Sponsored Commentary from PGIM Fixed Income
Issuers have myriad incentives—often including a lower cost of capital than a traditional bond—to apply the green label to their bond offerings. Yet, once filtered through our Green Bond Framework, it’s clear that many of these securities present the opportunity for only marginal environmental improvements or possibly none at all. Although this less-than-green issuance has occurred globally, it has become prominent in Asia as the size of the green bond market has grown and issuers’ ESG initiatives have continued to evolve from their early stages.
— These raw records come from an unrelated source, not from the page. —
(* ===== verification/Fee.v ===== *)
(** * Trading fees: [service/fee.go]

    The fee rate is the package variable [defaultTradingFeeRate]; both sides of
    a trade pay it in KRW on the executed quote amount, and a market buy's
    budget is divided by one plus the rate before it reaches the engine. *)
From S2P Require Import Prelude Decimal Model Errors.
From Stdlib Require Import Lia.

Definition KRWAssetSymbol : string := "KRW".

Section Fee.
Context {DL : DecimalLib}.

(** [decimal.RequireFromString]: the literals it is given parse. *)
Definition RequireFromString (s : string) : decimal := default Zero (NewFromString s).

Definition defaultTradingFeeRate : decimal := RequireFromString "0.0005".

Definition tradeQuoteAmount (trade : Trade) : decimal := Mul (t_Price trade) (t_Quantity trade).

Definition tradingFeeAmount (amount : decimal) : decimal := Mul amount defaultTradingFeeRate.

Definition quoteAmountWithTradingFee (amount : decimal) : decimal :=
  Add amount (tradingFeeAmount amount).

#[export] Instance Trade_settable : Settable Trade := fun t =>
  mkTrade (t_ID t) (t_IdempotencyKey t) (t_EngineSequence t) (t_EngineEventID t) (t_CoinSymbol t)
    (t_Price t) (t_Quantity t) (t_FeeRate t) (t_BuyerFee t) (t_BuyerFeeAsset t) (t_SellerFee t)
    (t_SellerFeeAsset t) (t_TradedAt t) (t_BuyOrderID t) (t_SellOrderID t).

Definition applyTradeFeePolicy (trade : Trade) : result error Trade :=
  if negb (GreaterThan (t_Quantity trade) Zero) || negb (GreaterThan (t_Price trade) Zero)
  then Err (Errorf "trade price and quantity must be greater than zero" [])
  else if IsPositive (t_FeeRate trade) then Ok trade
  else if negb (GreaterThanOrEqual defaultTradingFeeRate Zero)
          || GreaterThanOrEqual defaultTradingFeeRate (NewFromInt 1)
  then Err (Errorf "invalid trading fee rate" [])
  else
    let executionQuote := tradeQuoteAmount trade in
    Ok (trade <| t_FeeRate := defaultTradingFeeRate |>
              <| t_BuyerFee := tradingFeeAmount executionQuote |>
              <| t_BuyerFeeAsset := KRWAssetSymbol |>
              <| t_SellerFee := tradingFeeAmount executionQuote |>
              <| t_SellerFeeAsset := KRWAssetSymbol |>).

(** The division panics only on a zero divisor. *)
Definition marketBuyExecutableQuoteAmount (grossQuoteBudget : decimal) : result error decimal :=
  if negb (GreaterThan grossQuoteBudget Zero) then Ok Zero
  else match Div grossQuoteBudget (Add (NewFromInt 1) defaultTradingFeeRate) with
       | Some q => Ok q
       | None => Err GoPanic
       end.

Definition amountAfterFee (gross fee : decimal) (field : string) : result error decimal :=
  if negb (GreaterThan gross Zero)
  then Err (NewValidationErrorf "%s gross amount must be greater than zero" [field])
  else if IsNegative fee
  then Err (NewValidationErrorf "%s fee must be greater than or equal to zero" [field])
  else
    let net := Sub gross fee in
    if negb (GreaterThan net Zero)
    then Err (NewValidationErrorf "%s fee must be less than gross amount" [field])
    else Ok net.

Context {DLaws : DecimalLaws DL}.
Local Open Scope Q_scope.

Definition fee_rate : Q := 5 # 10000.

Lemma RequireFromString_literal s q : literal_value s = Some q -> dval (RequireFromString s) == q.
Proof. intros H. destruct (NewFromString_literal s q H) as (d & Hd & Hv). unfold RequireFromString. by rewrite Hd. Qed.

Lemma dval_defaultTradingFeeRate : dval defaultTradingFeeRate == fee_rate.
Proof. by apply RequireFromString_literal. Qed.

Lemma dval_tradingFeeAmount a : dval (tradingFeeAmount a) == dval a * fee_rate.
Proof. unfold tradingFeeAmount. by rewrite dval_Mul, dval_defaultTradingFeeRate. Qed.

Lemma dval_quoteAmountWithTradingFee a : dval (quoteAmountWithTradingFee a) == dval a * (1 + fee_rate).
Proof. unfold quoteAmountWithTradingFee. rewrite dval_Add, dval_tradingFeeAmount. lra. Qed.

Lemma dval_tradeQuoteAmount t : dval (tradeQuoteAmount t) == dval (t_Price t) * dval (t_Quantity t).
Proof. apply dval_Mul. Qed.

Lemma fee_rate_valid :
  GreaterThanOrEqual defaultTradingFeeRate Zero = true
  /\ GreaterThanOrEqual defaultTradingFeeRate (NewFromInt 1) = false.
Proof.
  rewrite GreaterThanOrEqual_true, GreaterThanOrEqual_false, dval_Zero, dval_NewFromInt,
    dval_defaultTradingFeeRate. done.
Qed.

(** A trade that carries the standard fee of both sides. *)
Definition standard_fees (trade : Trade) : Prop :=
  dval (t_FeeRate trade) == fee_rate
  /\ dval (t_BuyerFee trade) == dval (tradeQuoteAmount trade) * fee_rate
  /\ dval (t_SellerFee trade) == dval (tradeQuoteAmount trade) * fee_rate
  /\ t_BuyerFeeAsset trade = KRWAssetSymbol /\ t_SellerFeeAsset trade = KRWAssetSymbol.

(** Everything the fee policy leaves alone. *)
Definition same_execution (t t' : Trade) : Prop :=
  t_ID t' = t_ID t /\ t_IdempotencyKey t' = t_IdempotencyKey t
  /\ t_EngineSequence t' = t_EngineSequence t /\ t_EngineEventID t' = t_EngineEventID t
  /\ t_CoinSymbol t' = t_CoinSymbol t /\ t_Price t' = t_Price t /\ t_Quantity t' = t_Quantity t
  /\ t_TradedAt t' = t_TradedAt t /\ t_BuyOrderID t' = t_BuyOrderID t /\ t_SellOrderID t' = t_SellOrderID t.

Lemma applyTradeFeePolicy_Ok t t' : applyTradeFeePolicy t = Ok t' ->
  0 < dval (t_Quantity t) /\ 0 < dval (t_Price t) /\ same_execution t t'
  /\ (if IsPositive (t_FeeRate t) then t' = t else standard_fees t').
Proof.
  unfold applyTradeFeePolicy. destruct fee_rate_valid as [-> ->]. intros H. inv_ok H; bool_to_prop; dec_prop.
  - rewrite dval_Zero in *. done.
  - rewrite dval_Zero in *. do 3 (split; [done|]). unfold standard_fees. cbn.
    rewrite dval_defaultTradingFeeRate, dval_tradingFeeAmount, !dval_tradeQuoteAmount. done.
Qed.

Lemma marketBuyExecutable_total b : exists q, marketBuyExecutableQuoteAmount b = Ok q.
Proof.
  unfold marketBuyExecutableQuoteAmount. case_goal; [by eexists|].
  destruct (Div_bounds b (Add (NewFromInt 1) defaultTradingFeeRate)) as (q & -> & _); [|by eexists].
  rewrite dval_Add, dval_NewFromInt, dval_defaultTradingFeeRate. done.
Qed.

(** The quote amount a market buy may execute, fees included, equals the
    user's budget up to the rounding of one division: the difference is at most
    half a unit of the 16th decimal place times one plus the rate, in either
    direction, and the function returns for every budget. *)
Theorem executable_quote_fits_budget b : 0 < dval b ->
  exists q, marketBuyExecutableQuoteAmount b = Ok q
    /\ Qabs (dval (quoteAmountWithTradingFee q) - dval b)
       <= (1 # 2) * ulp DivisionPrecision * (1 + fee_rate).
Proof.
  intros Hb. unfold marketBuyExecutableQuoteAmount.
  rewrite (proj2 (GreaterThan_true b Zero)) by (rewrite dval_Zero; done). cbn [negb].
  assert (Hd : dval (Add (NewFromInt 1) defaultTradingFeeRate) == 1 + fee_rate).
  { by rewrite dval_Add, dval_NewFromInt, dval_defaultTradingFeeRate. }
  destruct (Div_bounds b (Add (NewFromInt 1) defaultTradingFeeRate)) as (q & -> & H1 & H2).
  { rewrite Hd. done. }
  exists q. split; [done|]. rewrite Hd in H1, H2. rewrite dval_quoteAmountWithTradingFee.
  apply Qabs_Qle_condition. split; lra.
Qed.

(** Deducting a fee succeeds exactly when the gross amount is positive and
    the fee is between zero and it, and then nothing is lost: net plus fee is
    the gross amount, and the net amount is positive. *)
Lemma amountAfterFee_exact gross fee field net :
  amountAfterFee gross fee field = Ok net
  <-> net = Sub gross fee /\ 0 < dval gross /\ 0 <= dval fee /\ dval fee < dval gross
      /\ dval net + dval fee == dval gross /\ 0 < dval net.
Proof.
  unfold amountAfterFee. split.
  - intros H. inv_ok H; bool_to_prop; dec_prop. rewrite dval_Sub, dval_Zero in *. repeat split; lra.
  - intros (-> & Hg & Hf & Hlt & _ & Hn).
    rewrite (proj2 (GreaterThan_true _ _)) by (rewrite dval_Zero; lra).
    rewrite (proj2 (IsNegative_false _)) by lra.
    rewrite (proj2 (GreaterThan_true _ _)) by (rewrite dval_Zero; lra). done.
Qed.
End Fee.

(** ** Concrete values *)

Module FeeExamples.
Import FixedPoint.

Lemma executable_quote_fits_budget_witness :
  exists q, marketBuyExecutableQuoteAmount (NewFromInt 1000) = Ok q
    /\ (Qabs (dval (quoteAmountWithTradingFee q) - dval (NewFromInt 1000))
        <= (1 # 2) * ulp DivisionPrecision * (1 + fee_rate))%Q.
Proof. apply (executable_quote_fits_budget (NewFromInt 1000)). reflexivity. Defined.

(** The rounding can go against the user's hold: for a budget of 1000 the
    executable amount is 999.5002498750624688, which costs slightly more than
    1000 once its fee is added. *)
Example executable_quote_can_overrun :
  exists q, marketBuyExecutableQuoteAmount (NewFromInt 1000) = Ok q
    /\ DString q = "999.5002498750624688"%string
    /\ GreaterThan (quoteAmountWithTradingFee q) (NewFromInt 1000) = true.
Proof. eexists. split; [vm_compute; reflexivity|]. split; vm_compute; reflexivity. Qed.
End FeeExamples.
Yanru Chen, Credit Analyst, Emerging Markets Corporate Bond Research Team | October, 2021
The growth in Asia’s Green Bond market reveals the extent to which issuers regard it as a viable, lower-cost financing avenue. Green issuance in Asia accounted for about 6-8% of the region’s total corporate supply through mid-2021 and reached the equivalent of $56.7 billion through late June, which was more than three times the total that priced through the same period in 2020. It was also above the $32.8 billion that was issued out of the U.S. and up to about a third of the $154 billion issued out of the euro area. 1
As we’ve run these offerings through our framework, some common traits have emerged. Many demonstrate lax segregation of the issuance proceeds and a high degree of fungibility across the enterprise. The securities also tend to lack strong mechanisms for post-issuance monitoring and reporting.
While a spread premium often reverts to an existing curve, we believe that demand for securities financing projects with material environmental impacts outweighs those with less of an impact. Hence, our framework is critical to avoid “overpaying” for new issues that may not meet the objectives of ESG-focused investors.
Case Study—Yuzhou Group Holdings: A Lack of Focus
Yuzhou Group, a prominent real estate developer based in Southern China, issued a green bond in January 2021 with the use of proceeds slated for green buildings, energy efficiency improvements, renewable energy construction, and pollution prevention and control.
“While a spread premium often reverts to an existing curve, we believe that demand for securities financing projects with material environmental impacts outweighs those with less of an impact.”
However, with further analysis, we found that the company’s identified use of proceeds lacked focus in the context of its stated ESG objectives. For example, eligible projects included those that appeared to be ordinary upgrades and regular capital expenditures, such as the installation of energy efficient air conditioners as well as recycling facilities in commercial and residential facilities.
Prior to issuance, China’s National Development Reform Council needed to approve the offshore bond’s use of proceeds, with the only stipulation being that the proceeds needed to refinance an existing offshore bond. Yuzhou worked around this condition—while maintaining that the bond met “green” criteria—by setting aside an equivalent amount onshore that it stated would be used for green projects. The offsetting capital significantly reduced the ability to monitor the proceeds as did an unusually long lookback period of 36 months for refinancing eligibility.
The Yuzhou example is a revealing one considering industry trends: China’s real estate sector appears primed to issue more ESG-labeled bonds given the ease with which companies can cite green or social housing projects. However, at this point, the green bonds are unlikely to meet our credibility and additionality criteria, and the bonds are unlikely to provide an uplift to the issuer’s pursuant to PGIM Fixed Income’s proprietary ESG Impact Rating. We believe issuers in Asia will continue to enhance their green bond programs. The measure of that success will be evident to us and our impact-focused clients as we continue to filter the securities through our green bond framework.
This material reflects the views of the author as of October 2021 and is provided for informational or educational purposes only. Source(s) of data (unless otherwise noted): PGIM Fixed Income.
1 Asia ESG Bond Monitor, J.P. Morgan, June 2021.